15 comments

[ 4.9 ms ] story [ 50.2 ms ] thread
There should be a countdown somewhere.

Days before the entire kernel is written in rust.

I feel for the kernel devs who know just plain old unsecure/horrible C ;)

You guys had better start learning rust.

It takes a new grad software engineer between 1 and 3 years to master a programming language. Why do you believe that knowing any particular programming language is a barrier? In 2022 it’s unusual for experienced engineers not to know multiple languages.
I figure they can too actually. :)

It was more a comment on the religious/naked fanboy-ism of rust. (like apple... like java... like vb...)

I think the dude that posted the message is way up there in the kernel tree. So I am assuming he/she knows what they are doing.

But it would be funny to have a countdown.

Rust is quite a challenging language.
I take it you haven’t seen Brainfuck yet? Rust is pretty straightforward and I was able to submit PRs fixing several bugs within an hour. I can’t write new code, but grasping what is going on is pretty easy. For a language to be “challenging” I’d say that it shouldn’t be easy to tell what is going on without knowing a bunch of language specific-ish operators (aka, Haskell).
Sure, it was my first language without a gc. It took about 80-100 hours to be comfortable with it, or roughly two work weeks.

Given its similarities to c/c++, I’d expect someone to come up to speed in a quarter of the time or less.

Rust is actually quite easy to use, that's literally one of its selling points. It's supposed to allow you to use nicer syntax than C AND also gives you guardrails to prevent you from introducing memory unsafety.
I would not say that Rust is easy to use; rather, it is hard to misuse.

The guardrails make it harder to shoot the proverbial foot, but also to get code to compile at all.

Well, at least at the beginning. One becomes used to the so-called "compiler-driven development", at which point it becomes a breeze.

Would it make sense to re-design or revise POSIX to match Rust conventions first?

Much of POSIX design is strongly linked to C and the Unix philosophy and conventions.

Rust follows different conventions so implementing POSIX in Rust seems like an impedance mismatch (see https://devblogs.microsoft.com/oldnewthing/20180123-00/?p=97...)

Edit: downvotes, but no replies? If you disagree, why? I would love to hear your thoughts.

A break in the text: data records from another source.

(** * peres: the resource analyser of pev, embedded from [src/peres.c]

    The development follows the C file function by function.  Data read
    through pointers into the mapped image and every libpe service the file
    calls are part of the context record [pe_ctx_t]; buffer sizes coming from
    headers that are not part of the file are section variables. *)

From Stdlib Require Import ZArith NArith String Ascii List Bool Lia.
From Stdlib Require DecimalString HexadecimalString DecimalN DecimalZ HexadecimalN.
Import ListNotations.

Set Warnings "-register-all".

Local Open Scope string_scope.
Local Open Scope Z_scope.

(** ** Machine integers *)

Definition UINT32_MAX : Z := 0xffffffff.
Definition INT_MAX : Z := 0x7fffffff.

Definition is_uint32 (x : Z) : Prop := 0 <= x <= UINT32_MAX.

(** Conversions to the fixed-width unsigned types: reduction modulo 2^w. *)
Definition to_uint32 (x : Z) : Z := x mod 2 ^ 32.
Definition to_uint64 (x : Z) : Z := x mod 2 ^ 64.

(** An unsigned 32-bit value handed to a [%d] conversion is read back as a
    two's complement [int]. *)
Definition to_int32 (x : Z) : Z :=
  let u := to_uint32 x in if u <=? INT_MAX then u else u - 2 ^ 32.

(** ** printf conversions *)

Definition fmt_u (x : Z) : string :=
  DecimalString.NilZero.string_of_uint (N.to_uint (Z.to_N x)).

Definition fmt_d (x : Z) : string :=
  DecimalString.NilZero.string_of_int (Z.to_int x).

Definition fmt_x (x : Z) : string :=
  HexadecimalString.NilZero.string_of_uint (N.to_hex_uint (Z.to_N x)).

Fixpoint zeros (n : nat) : string :=
  match n with
  | O => ""
  | S k => String "0" (zeros k)
  end.

(** [%04x]: hexadecimal, padded with zeros on the left up to four digits. *)
Definition fmt_04x (x : Z) : string :=
  let s := fmt_x x in zeros (4 - String.length s) ++ s.

(** What a buffer of [size] bytes holds after [snprintf (buf, size, ...)]
    produced the text [s]: at most [size - 1] characters and the terminator. *)
Definition snprintf (size : nat) (s : string) : string :=
  substring 0 (size - 1) s.

(** [strncat (dest, src, n)]: at most [n] characters of [src] are appended. *)
Definition strncat (dest src : string) (n : nat) : string :=
  dest ++ substring 0 n src.

(** What a buffer holds for a reader of C strings: the characters before
    the first zero. *)
Fixpoint c_str (s : string) : string :=
  match s with
  | EmptyString => EmptyString
  | String a rest =>
      if Ascii.eqb a Ascii.zero then EmptyString else String a (c_str rest)
  end.

Definition newline : ascii := ascii_of_nat 10.

(** ** The resource node model

    The declarations of this part are libpe's; [peres.c] only uses them. *)

(** Modelled from the spec: the variant tag of a node, one of resource
    directory, directory entry, data string and data entry. *)
Inductive pe_resource_node_type_e : Set :=
| LIBPE_RDT_RESOURCE_DIRECTORY
| LIBPE_RDT_DIRECTORY_ENTRY
| LIBPE_RDT_DATA_STRING
| LIBPE_RDT_DATA_ENTRY.

(** Modelled from the spec: the three levels of the tree, 1 for the
    resource type, 2 for the name or id, 3 for the language. *)
Definition LIBPE_RDT_LEVEL1 : Z := 1.
Definition LIBPE_RDT_LEVEL2 : Z := 2.
Definition LIBPE_RDT_LEVEL3 : Z := 3.

(** Modelled from the spec: the payload of a resource directory, with the
    fields the dump prints. *)
Record IMAGE_RESOURCE_DIRECTORY : Set := {
  Characteristics : Z;        (* uint32_t *)
  TimeDateStamp : Z;          (* uint32_t *)
  MajorVersion : Z;           (* uint16_t *)
  MinorVersion : Z;           (* uint16_t *)
  NumberOfNamedEntries : Z;   (* uint16_t *)
  NumberOfIdEntries : Z       (* uint16_t *)
}.

(** Modelled from the spec: a directory entry is two 32-bit words, each
    seen through a union as the whole word or as a 31-bit field with a flag
    in the top bit; the string flag and the name offset or id are views of
    the same word. *)
Record IMAGE_RESOURCE_DIRECTORY_ENTRY : Set := {
  u0_Name : Z;                (* u0.Name, uint32_t *)
  u1_OffsetToData : Z         (* u1.OffsetToData, uint32_t *)
}.

Definition NameOffset (e : IMAGE_RESOURCE_DIRECTORY_ENTRY) : Z :=
  Z.land (u0_Name e) 0x7fffffff.
Definition NameIsString (e : IMAGE_RESOURCE_DIRECTORY_ENTRY) : Z :=
  Z.land (Z.shiftr (u0_Name e) 31) 1.
Definition OffsetToDirectory (e : IMAGE_RESOURCE_DIRECTORY_ENTRY) : Z :=
  Z.land (u1_OffsetToData e) 0x7fffffff.
Definition DataIsDirectory (e : IMAGE_RESOURCE_DIRECTORY_ENTRY) : Z :=
  Z.land (Z.shiftr (u1_OffsetToData e) 31) 1.

(** Modelled from the spec: a length-prefixed wide-character string. *)
Record IMAGE_RESOURCE_DATA_STRING_U : Set := {
  Length : Z;                 (* uint16_t *)
  String_ : list Z            (* the UTF-16 code units that follow *)
}.

(** Modelled from the spec: the payload of a data entry. *)
Record IMAGE_RESOURCE_DATA_ENTRY : Set := {
  OffsetToData : Z;           (* uint32_t, a relative virtual address *)
  Size : Z;                   (* uint32_t *)
  CodePage : Z;               (* uint32_t *)
  Reserved : Z                (* uint32_t *)
}.

(** Modelled from the spec: the fixed version record, as the two pairs of
    32-bit fields the decoder reads from it. *)
Record VS_FIXEDFILEINFO : Set := {
  dwFileVersionMS : Z;
  dwFileVersionLS : Z;
  dwProductVersionMS : Z;
  dwProductVersionLS : Z
}.

(** Modelled from the spec: the variant-specific payload of a node, that
    is [node->type] together with the member of [node->raw] it selects. *)
Inductive pe_resource_raw : Set :=
| resourceDirectory (d : IMAGE_RESOURCE_DIRECTORY)
| directoryEntry (e : IMAGE_RESOURCE_DIRECTORY_ENTRY)
| dataString (s : IMAGE_RESOURCE_DATA_STRING_U)
| dataEntry (e : IMAGE_RESOURCE_DATA_ENTRY).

POSIX is not linked to C. POSIX is a specification and that can be implemented in any language.

What POSIX is is outside of the control of Linux. Linux wants to be POSIX compliant for compatibility. Changing POSIX would not make sense.

>> POSIX is not linked to C. POSIX is a specification and that can be implemented in any language.

Here is an excerpt from the introduction to the POSIX standard:

"POSIX.1-2017 defines a standard operating system interface and environment, including a command interpreter (or "shell"), and common utility programs to support applications portability at the source code level. It is intended to be used by both application developers and system implementors.

POSIX.1-2017 comprises four major components (each in an associated volume):

General terms, concepts, and interfaces common to all volumes of POSIX.1-2017, including utility conventions and C-language header definitions, are included in the Base Definitions volume of POSIX.1-2017.

Definitions for system service functions and subroutines, language-specific system services for the C programming language, function issues, including portability, error handling, and error recovery, are included in the System Interfaces volume of POSIX.1-2017.

Definitions for a standard source code-level interface to command interpretation services (a "shell") and common utility programs for application programs are included in the Shell and Utilities volume of POSIX.1-2017.

Extended rationale that did not fit well into the rest of the document structure, containing historical information concerning the contents of POSIX.1-2017 and why features were included or discarded by the standard developers, is included in the Rationale (Informative) volume of POSIX.1-2017."

Source: https://pubs.opengroup.org/onlinepubs/9699919799/basedefs/V1...

Implementing POSIX in Rust would require implementing C-language interfaces so that programs written in C could compile and call into the implemented interfaces the same way that POSIX-compliant implementations work today.

Do you really want to re-implement POSIX C APIs in Rust?

Or would it make more sense to have a redesigned, Rust-native API that replaces POSIX?

Is rust in Linux a good opportunity to review the Linux licensing?

For example, go Gplv2+ instead of just GPLv2?

Or maybe just forcing developers to subscribe their DCO (Developers Certificate Of Origin)

I remember a lot of kernel developers signing additional declarations to clear up some licensing issue, I remember it was not all of them and can't find the reference.

Basically any cleanup on the licensing side, so that you know that rust also means "the correct way"? Sure, it will take decades, but at least you would not be stuck with current "gplv2-only-dco-maybe-additional-guarantees"

Can someone @Greg or even @Linus on this?

FWIW, Rust has a strong "MIT or Apache" culture. These contributions to the kernel are "MIT or Apache," because what if the BSDs want to use these cool language bits for their OS?

Doubt GPLv2+ has much resonance here.

What do you mean by GPL2+ exactly? I've never heard of this.